* SOURCE DATA
(** A member function that starts with the test for a change file
    and the grouping transition, and goes on with a script. *)
Lemma guarded_script op rest L w :
  scripted rest L ->
  bind file
    (fun f => bind (when (FileType_eqb (m_type f) Change)
                      (open_close_op_tag op))
                (fun _ => rest)) w
  = bind (when (FileType_eqb (m_type (this (m_file w))) Change)
            (open_close_op_tag op))
      (fun _ => run_calls (L w)) w.
Proof.
  intros [Hm Hinv]. unfold bind at 1, file, reads.
  unfold bind.
  destruct (FileType_eqb (m_type (this (m_file w))) Change);
    cbn [when].
  - destruct (open_close_op_tag_frame op w) as [Ef Eg].
    destruct (open_close_op_tag op w) as [[[]|e] w1]; [|reflexivity].
    cbn [snd] in Ef, Eg. now rewrite Hm, (Hinv w1 w Ef Eg).
  - cbn. apply Hm.
Qed.

Lemma emit_guarded i w :
  emit i w
  = bind (when (FileType_eqb (m_type (this (m_file w))) Change)
            (open_close_op_tag
               (op_char (inferred_operation (item_object i)))))
      (fun _ => run_calls (item_calls (this (m_file w)) i)) w.
Proof.
  assert (Eop : forall o,
             (if visible o
              then if (version o =? 1)%Z then "c" else "m"
              else "d")%char
             = op_char (inferred_operation o)).
  { intros o. unfold inferred_operation.
    destruct (visible o); [destruct (version o =? 1)%Z|]; reflexivity. }
  destruct i as [n|y|r]; cbn [emit item_object].
  - unfold node. rewrite Eop.
    apply (guarded_script _ _
             (fun w => item_calls (this (m_file w)) (a_node n))).
    eapply scripted_ext.
    + apply scripted_bind; [apply scripted_xml|].
      apply scripted_bind; [apply write_meta_scripted|].
      apply scripted_bind; [apply scripted_when; script_steps|].
      apply scripted_bind; [apply write_tags_scripted|].
      apply scripted_xml.
    + intros w0. unfold item_calls, item_attributes, item_children,
        location_calls. cbn [element_name item_object app].
      rewrite <- !app_assoc.
      destruct (defined (location n)); reflexivity.
  - unfold way. rewrite Eop.
    apply (guarded_script _ _
             (fun w => item_calls (this (m_file w)) (a_way y))).
    eapply scripted_ext.
    + apply scripted_bind; [apply scripted_xml|].
      apply scripted_bind; [apply write_meta_scripted|].
      apply scripted_bind;
        [apply (scripted_for_each _ nd_calls); intros x;
         eapply scripted_ext; [script_steps | reflexivity]|].
      apply scripted_bind; [apply write_tags_scripted|].
      apply scripted_xml.
    + intros w0. unfold item_calls, item_attributes, item_children.
      cbn [element_name item_object app].
      rewrite <- !app_assoc. reflexivity.
  - unfold relation. rewrite Eop.
    apply (guarded_script _ _
             (fun w => item_calls (this (m_file w)) (a_relation r))).
    eapply scripted_ext.
    + apply scripted_bind; [apply scripted_xml|].
      apply scripted_bind; [apply write_meta_scripted|].
      apply scripted_bind;
        [apply (scripted_for_each _ member_calls); intros x;
         eapply scripted_ext; [script_steps | reflexivity]|].
      apply scripted_bind; [apply write_tags_scripted|].
      apply scripted_xml.
    + intros w0. unfold item_calls, item_attributes, item_children.
      cbn [element_name item_object app].
      rewrite <- !app_assoc. reflexivity.
Qed.

(** *** The grouping transition *)

Lemma open_close_op_tag_cases (op : option Operation) w :
  open_close_op_tag (tracked_char op) w
  = if Ascii.eqb (tracked_char op) (m_last_op w) then (Ok tt, w)
    else bind (run_calls (op_tag_calls (m_last_op w) op))
           (fun _ => modify (set_last_op (tracked_char op))) w.
Proof.
  unfold open_close_op_tag. unfold bind at 1, get.
  destruct (Ascii.eqb (tracked_char op) (m_last_op w)); [reflexivity|].
  unfold op_tag_calls.
  destruct (Ascii.eqb (m_last_op w) zero);
    destruct op as [[]|]; cbn [negb when tracked_char op_char op_name app];
    unfold run_calls, for_each, bind, xml, ret, modify; cbn;
    repeat match goal with
           | |- context [returns_error ?a ?b] =>
               destruct (returns_error a b)
           end; reflexivity.
Qed.

Lemma open_close_op_tag_ok (op : option Operation) w w' :
  open_close_op_tag (tracked_char op) w = (Ok tt, w') ->
  w' = set_last_op (tracked_char op)
         (add_calls (transition_calls (m_last_op w) op) w).
Proof.
  rewrite open_close_op_tag_cases. unfold transition_calls.
  destruct (Ascii.eqb_spec (tracked_char op) (m_last_op w)) as [E|_].
  - intros [= <-]. now rewrite add_calls_nil, E, set_last_op_same.
  - intros E. apply bind_ok in E as ([] & w1 & E1 & E2).
    apply run_calls_ok in E1 as ->. now injection E2 as <-.
Qed.

Lemma emit_ok i w w' :
  emit i w = (Ok tt, w') ->
  w' = if FileType_eqb (m_type (this (m_file w))) Change
       then set_last_op (op_char (inferred_operation (item_object i)))
              (add_calls
                 (transition_calls (m_last_op w)
                    (Some (inferred_operation (item_object i)))
                  ++ item_calls (this (m_file w)) i) w)
       else add_calls (item_calls (this (m_file w)) i) w.
Proof.
  rewrite emit_guarded. intros E.
  apply bind_ok in E as ([] & w1 & E1 & E2).
  apply run_calls_ok in E2 as ->.
  destruct (FileType_eqb (m_type (this (m_file w))) Change);
    cbn [when] in E1.
  - apply (open_close_op_tag_ok (Some _)) in E1 as ->.
    now rewrite set_last_op_add_calls, add_calls_add_calls.
  - now injection E1 as <-.
Qed.

(** C2: the transition does nothing when the operation is the one of
    the open group; otherwise it closes the open wrapper element if
    there is one, then opens the element named after the operation
    unless the operation is "none", and at last records the
    operation. *)
Theorem grouping_transition (op : option Operation) w :
  open_close_op_tag (tracked_char op) w
  = (if Ascii.eqb (tracked_char op) (m_last_op w) then (Ok tt, w)
     else bind (run_calls
                  ((if Ascii.eqb (m_last_op w) zero then []
                    else [EndElement])
                   ++ match op with
                      | Some o => [StartElement (op_name o)]
                      | None => []
                      end))
            (fun _ => modify (set_last_op (tracked_char op))) w)
  /\ (forall w',
        open_close_op_tag (tracked_char op) w = (Ok tt, w') ->
        m_last_op w' = tracked_char op
        /\ m_file w' = m_file w
        /\ xml_calls w'
           = xml_calls w
             ++ (if Ascii.eqb (tracked_char op) (m_last_op w) then []
                 else (if Ascii.eqb (m_last_op w) zero then []
                       else [EndElement])
                      ++ match op with
                         | Some o => [StartElement (op_name o)]
                         | None => []
                         end)).
Proof.
  split; [apply open_close_op_tag_cases|].
  intros w' E. apply open_close_op_tag_ok in E as ->.
  repeat split.
Qed.

(** C3: in a change file the operation handed to the transition is
    create for a visible object of version 1, modify for a visible
    object of a version above 1, and delete for an object that is not
    visible; in a file of another kind an item is written without a
    transition. *)
Theorem operation_of_an_item i w :
  (m_type (this (m_file w)) = Change ->
   let then_element op :=
     bind (open_close_op_tag op)
       (fun _ => run_calls (item_calls (this (m_file w)) i)) w in
   (visible (item_object i) = true ->
    version (item_object i) = 1%Z ->
    emit i w = then_element "c"%char)
   /\ (visible (item_object i) = true ->
       (1 < version (item_object i))%Z ->
       emit i w = then_element "m"%char)
   /\ (visible (item_object i) = false ->
       emit i w = then_element "d"%char))
  /\ (m_type (this (m_file w)) <> Change ->
      emit i w = run_calls (item_calls (this (m_file w)) i) w
      /\ m_last_op (snd (emit i w)) = m_last_op w).
Proof.
  rewrite emit_guarded. unfold inferred_operation. split.
  - intros ->. cbn [FileType_eqb when]. cbv zeta.
    repeat split.
    + intros -> ->. reflexivity.
    + intros -> Hv.
      destruct (Z.eqb_spec (version (item_object i)) 1); [lia|].
      reflexivity.
    + intros ->. reflexivity.
  - intros Hk.
    destruct (FileFacts.FileType_eqb_spec (m_type (this (m_file w))) Change)
      as [E|_]; [contradiction|].
    cbn [when]. unfold bind at 1 2, ret. split; [reflexivity|].
    apply run_calls_frame.
Qed.

(** *** The attributes of an element *)

Lemma leading_attributes_app attrs rest :
  forallb is_attribute attrs = true ->
  leading_attributes (attrs ++ rest) = attrs ++ leading_attributes rest.
Proof.
  induction attrs as [|c attrs IH]; cbn; [reflexivity|].
  intros E. apply andb_prop in E as [-> E]. now rewrite IH.
Qed.

Lemma attributes_of_transition name last op rest :
  (forall o, (op_name o =? name)%string = false) ->
  attributes_of name (transition_calls last op ++ rest)
  = attributes_of name rest.
Proof.
  intros Hn. unfold transition_calls, op_tag_calls.
  destruct (Ascii.eqb (tracked_char op) last); [reflexivity|].
  destruct (Ascii.eqb last zero); destruct op as [o|];
    cbn [app attributes_of]; rewrite ?Hn; reflexivity.
Qed.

* EXERCISE DESCRIPTION
For the records above, state how many lines include the string "that", giving the number and nothing else.

* YOUR SOLUTION
2